A l’occasion de la parution de son dernier roman en date, nous avons rencontré, par écrans et « zoom » interposés, l’auteur et journaliste Alain Lallemand. Il nous a semblé intéressant d’interroger celui qui fut grand reporter, correspondant de guerre, créateur de réseaux de journalisme d’investigation, sur la démarche qui conduit de l’écriture journalistique (qu’il enseigne par ailleurs à l’Université de Louvain La Neuve, en Belgique), du « journalisme narratif » à l’écriture de fiction, à la narration romanesque. Lallemand n’en est pas, avec ce livre, à son coup d’essai. Il s’était déjà aventuré dans un premier récit littéraire, « N’oubliez pas le guide » paru en 2006. Alain Lallemand décrit cette première incursion en littérature : « Présenté à l’origine comme un « roman », ce texte est en réalité un récit autobiographique, construit autour de mes guides successifs en Irak, en Afghanistan, en Colombie et au Liberia. Il a été écrit au moment des prises d’otages de journalistes et de leurs guides en Irak. Le personnage du guide, Muhammad Aldin, est authentique et a effectivement été abattu en mai 2004 au sud de Bagdad. »

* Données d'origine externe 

(* ===== verification/Prelude.v ===== *)
(** * The STM32F407 battery controller: a verification development

    The program connects the battery of an electric vehicle to a home solar
    inverter.  It runs on one core of a microcontroller, as cooperative tasks
    (embassy), and brings its own protocol libraries.  This library models both
    and proves what they promise.

    ** The program and how its parts interact

    - rust-mqtt/src: an MQTT 5 client without allocation.  Packets are encoded
      into, and decoded from, byte buffers of the caller; strings and messages
      are slices of the buffer.
    - sntpc/src: an SNTP client.
    - syslog-emb/src: a syslog client.
    - stm32f407_controller/src/bin: the controller.  A BMS task reads the
      battery's frames from a channel and stores the values in the static BMS.
      An inverter task answers the inverter's frames with these values and
      tells the contactor task through the signal CONTACTOR_STATE whether the
      battery may be connected.  The CAN interfaces move frames between the
      buses and the channels, the LED task shows the traffic, the debug port
      copies it to a TCP peer.  The MQTT task and the console report the BMS
      data, the console takes the configuration, the web server shows both, the
      NTP task sets the clock, and a gateway joins Modbus TCP and Modbus RTU.

    ** Files

    Each file names the source files it models.  In the order of dependency:

    - Prelude: outcomes, the state monad, machine integers, byte lists,
      automation.  Utf8: the validity test behind [&str].
    - rust-mqtt.  Types, Vbi, BuffReader, BuffWriter (src/utils and
      src/encoding); Heapless (the interface of the vector the packets use);
      Codes, Property, Packet (the types and the trait every packet shares);
      Acks, ServerPackets, PublishPacket, ConnectPacket, Subscriptions (the
      fifteen packets, src/packet/v5); ClientConfig, Network, RawClient,
      MqttClient (src/network and src/client); EndToEnd, two clients at the ends
      of a stream.
    - Sntp (sntpc/src), SntpUtils (sntpc/src/utils: the clock of a desktop
      system), Syslog (syslog-emb/src).
    - F32: single precision numbers as bit patterns, computed with the binary32
      numbers of the Standard Library.
    - The controller.  Contactor (tasks/mod.rs), Inverter and Bms (the
      tasks can_processors_*.rs), Controller (these three together), Devices
      (leds.rs, can_interfaces.rs, tcp_debug.rs) with DebugPort (the connections
      of the debug port), System (Controller, the battery's decoder and the two
      CAN interfaces as one plant) with Plants (what opens the contactors of a
      plant, and the plant with a Force H2); Modbus (the two sides of the gateway and a
      request across it), ModbusTask (the life of its connections), Ob737 (the
      energy meter's filter), all of tasks/modbus; Writer
      (utils/bytes_writer.rs), Display (tasks/display), Errors, Http
      (web/http.rs), NtpTask (tasks/ntp), Config (config/mod.rs), Settings (the
      texts the program is compiled with, and the loop of the clock), MqttTask
      (tasks/mqtt.rs), Firmware (main.rs: what a build consists of; hal),
      NetworkUp (how the network tasks begin: http.rs, mqtt.rs, tcp_debug.rs,
      modbus_tcp_gateway.rs).
    - Conformance: the unit tests of rust-mqtt and sntpc, run on the model.

    A module carries the name of the struct, enum or Rust module it models, a
    definition that of the function.  A struct is a record, an enum an
    inductive type with the constructors of the source.

    ** Conventions

    - A fallible call gives an [outcome]: [Ok], [Err] with the error the source
      returns, [Panic] with its cause, or [OutOfFuel].  A method that takes
      [&mut self] is a function in the monad [M]: the state after the call is
      there on every branch, also on errors.
    - Machine integers are in [Z], with their width at every operation.
      [Profile] is the setting of overflow-checks: arithmetic that overflows
      panics in one and wraps in the other, and theorems hold for both unless
      they name one.  Slices that are out of range panic in both.
    - A [&[u8]] and a [&str] are byte lists; a buffer keeps its length when it
      is written.
    - A task is an endless loop.  The model has one turn of it, between two
      awaits, on the variables of the task and what it shares; where tasks
      share state the turns are the steps of a relation, and the theorems are
      about every reachable state, hence about every order of the steps.
      Controller has such a relation for the inverter, contactor and BMS tasks,
      Devices for the CAN interfaces.  The turns of Bms refine the BMS steps of
      Controller; in System the steps of both are those of one plant, whose
      projections are reachable states of the parts.
    - Where a timer or a peer can end a wait, the process is dropped in one of
      the states between two awaits; [ModbusTask.cut] says which these are.
    - An [f32] is its 32 bits.  Arithmetic rounds to nearest even, as the
      processor does; the bits of a NaN it makes are the parameter [NanPattern].
      Where values are only passed on, their type is a parameter.

    ** Code outside the repository

    What a crate or a driver does is a class, or a parameter of a section: its
    operations, and where a theorem relies on it, documented laws in a class of
    their own.  [HeaplessVec] for the bounded vectors; [Io] with [IoLaws]
    for byte streams; [RngCore]; [NtpTimestampGenerator], [NtpUdpSocket],
    [ToSocketAddrs]; [Crc16], [Uart] and [Socket] with the peers [SerialLine]
    and [TcpPeer]; [FmtWrite] with [BoundedText]; [LogSockets], [DateTime];
    [Chrono], [UdpDriver]; [BmsStandard] and the decoders of the three
    vehicles; [BmsConfig], [BatteryLimits], [Json], [ParseIp], [BmsReadings],
    [FormatJson]; [SocketControl] for opening and closing sockets;
    [Screen] with [WorkingScreen], and [Readings], for the display; [Rtc] for the
    clock of the board; [CanFilter] for the acceptance filters; [Calendar] with
    [CalendarLaws], and [Processes], for the utilities of a desktop system.
    The classes are also how the parts are joined: the packets promise
    [PacketLaws] to the default methods of the trait, the contactor tasks
    promise [Follows] and the inverter tasks implement [InverterTask] for the
    controller; for the plant the battery tasks implement [BmsTask], the inverter
    tasks [InverterFrames], and a sender that does not vouch for the battery is a
    [QuietSender]; the buffers promise [BoundedText] to the modules that print.
    The Sample modules, and ScriptedIo, are concrete instances, on which the
    theorems are evaluated.

    A write of a socket may take a part of its buffer only, and the program does
    not look at the count.  The laws of the streams therefore keep what was
    handed to [write], in the histories [handed] and [outgoing], and nothing is
    assumed about how much of it goes out; where two ends of a stream are joined
    (EndToEnd), what one reads is what the other handed over.  That no write
    reports an error is a hypothesis ([no_write_fails]) where it is needed.  A
    read gives at least a byte if there are bytes to come, and seldom all.  About
    the crate of the battery data nothing is assumed: Bms says which call of
    [set_valid] was the last.

    ** What the theorems show

    - Framing: every packet encodes to the bytes MQTT 5 prescribes, or reports
      that the buffer is too small; encoding then decoding gives the packet
      back, for variable byte integers, and for property lists and packets
      without binary properties, which the reader does not step over; what is
      decoded from arbitrary bytes has fields of the right type, and decoding
      always ends, in a panic of known kinds at worst.  Packets are put
      together again from any sequence of reads; two packets that stop the
      client are exhibited.
    - The client: connecting, subscribing, publishing and receiving hand the
      packets of the protocol to the socket and succeed exactly when the server
      agrees.  What one client hands over another receives, however the reads cut
      it, and the acknowledgement of one is the one the other waits for.
    - SNTP: which replies are accepted, what the clock computes from them and
      how far that is from the true offset (right up to 34 years, and wrong by a
      multiple of 68 beyond), the time the board is set to, and
      the command that sets the clock of a desktop system.
    - The battery: in every reachable state the main contactor is on exactly as
      the inverter task last asked, and the asking follows the data of the BMS
      and the inverter's frames; the contactors are switched in sequence and
      held with reduced power; a silent BMS opens them at the next frame of the
      inverter, and nothing opens them while the inverter is silent.  In the plant a closed
      contactor means that a frame of the battery was taken from its bus less
      than eleven seconds before the last good response, and that nothing was
      judged bad or found silent since; with a ZE50 a battery can
      be silent unnoticed; with a Force H2 the answer was to valid data, but
      data that turn invalid later open nothing.
      After a failed update of a ZE40 or ZE50 the BMS data are marked invalid.
    - Frames are neither lost nor repeated nor reordered between a bus and its
      channels, but for those the debug port takes; what its peer gets of them,
      and what is lost when the peer leaves.
    - The gateway: requests and replies are carried across unchanged, but for
      responses over 255 bytes and those whose header comes in pieces, the
      conversions are inverse to each other, and faults of the line are
      reported; a connection of any number of requests, from accept to close; a
      server that cannot be reached; what the OB737 makes of a request, in code
      that no build contains.
    - The display: which text stands where, when the task stops, and how near its
      numbers are to the values; the state of charge from the cell voltage.
    - The firmware: for every set of features the compiler accepts, which tasks
      run, who waits for which signal and channel, and how many sockets there
      are; the settings and their limits; the order of the CAN set-up; that every
      network task gets through its wait, and how soon.
    - Text: a buffer keeps the longest prefix that fits; from it, the lines of
      syslog, the pages of the web server and the reports.
    - The web server: what each request is answered with, that a connection
      ends, and what becomes of a request in two parts.
    - Configuration: its way to the BMS and back, the choice of the address.
    - MQTT and console tasks: the packets of a session, what a failed ping
      does, and how often reports are sent.

    ** Loops, fuel and bounds

    Loops over a counter are structural.  The loops of Vbi run at most five
    times: the fifth turn indexes past the array, so fuel 5 is never used up.
    The loop over properties has one more unit of fuel than there are bytes
    left, and each turn that goes on consumes a byte; that it never runs out is
    proved.  Each loop that waits for the network takes
    the number of looks as fuel: one more than the half seconds until the network
    is up is enough.  [receive_packet] and the methods that poll take the number of
    reads as fuel: the stream decides how often it delivers, and the theorems
    give a result for any fuel above the length of the packet.  The connection
    of the web server ends within one read more than its buffer has bytes.
    Decimal printing has the twenty digits of a 64-bit number, forty for an
    [f32].  The gateway's inner loop takes the number of requests as fuel: one
    more than the peer sends is enough.

    ** Not modelled

    - Handing pins, peripherals and static cells to drivers (hal/mod.rs,
      types/mod.rs, the body of main.rs between the spawns): calls into the
      framework only.
    - The examples of sntpc and the synchronous wrappers of its feature std.
      They do not compile: they give and take results where the functions they
      use are asynchronous.  The tests of the controller's lib.rs, which run on the board
      against crates that are not part of the repository.  Log output, which has
      no effect on the state.
    - Power loss, and the preemption of tasks by interrupts: tasks are
      cooperative and the shared cells are behind critical sections.

    ** What could be added

    The composition of the MQTT session with a model of the broker; the console's
    configuration as the web server shows it; time, in the tasks that only wait
    for a tick. *)
From stdpp Require Export base option list numbers.
From Stdlib Require Export ZArith Lia.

Dans ce récit « qui s’achève en roman » nous dira Alain Lallemand, le conteur rend hommage aux « pisteurs », ces guides et interprètes qui sur le terrain accompagnent les reporters. Dans son deuxième roman, « La femme héroïne », la ligne de démarcation entre journalisme et roman devient plus sinueuse , plus organique. L’auteur s’en explique dans la présentation de ce qu’il nomme un « romanquête » « Tous les faits connus sont scrupuleusement respectés. Les victimes réelles tiennent leur propre rôle : la Belge Hélène De Beir, le Néerlandais Pim Kwint, le Norvégien Egyl Tynaes. Tous les fragments de l’intrigue, les cartes des trafics, les rôles secondaires sont réels. Je ne me suis octroyé que deux libertés : celle d’assembler ce kaléidoscope, puis de laisser courir une plume qui transmette toute la passion amoureuse que mérite l’Afghanistan. »

Avec « Ma plus belle déclaration de guerre », le roman, l’attitude romanesque prend le dessus. On n’en voudra pour preuve que ce qu’en dit la troisième de couverture de ce livre malheureusement épuisé (l’éditrice Luce Wilquin ayant cessé ses activités éditoriales) « Roman d’amour et d’aventure, roman filial, Ma plus belle déclaration de guerre vous emmène des déserts et caches troglodytiques du Sud afghan aux sommets enneigés de l’Hindu Kush, des forêts impénétrables du Pakistan tribal aux pics vertigineux des Alpes suisses en passant par les eaux lumineuses du Golfe d’Aden. Pour y explorer une question brûlante : comment relever périls lointains et défis intimes, être à la fois père attentif et digne citoyen de l’univers? »

Avec « Et dans la jungle , Dieu dansait » (qui vient d’être réédité au livre de Poche »), Lallemand explore son univers romanesque dans les territoires de la drogue en Colombie.

Quant à « L’homme qui dépeuplait les collines » il donne le sentiment au lecteur, qui ne lâche pas le livre avant la dernière ligne du roman, d’observer l’aboutissement d’un apprentissage, la mise en place réussie des outils de la narration romanesque: personnages, espaces, temps, s’entrelacent dans un mouvement kaléidoscopique maîtrisé par le journaliste devenu romancier. L’écriture s’inscrit dans la dynamique narrative; les personnages affrontent la complexité qui les rend vrais; les quêtes menées par le héros central de ce récit initiatique, Lucas, sont menées au rythme des dévoilements successifs de la réalité de l’Afrique exploitée, avilie, pillée. Et puis, il y a l’empathie profonde que peut se permettre le romancier et dans laquelle il enveloppe le lecteur dans des scènes bouleversantes comme celles décrivant la misère des petits orpailleurs, plongés dans des tunnels creusés sans précautions dans les gisements aurifères de la région des Grands Lacs. Il y a là des scènes déchirantes, où la littérature apporte à l’écriture ce que le journalisme ne se permet pas: l’émotion indignée.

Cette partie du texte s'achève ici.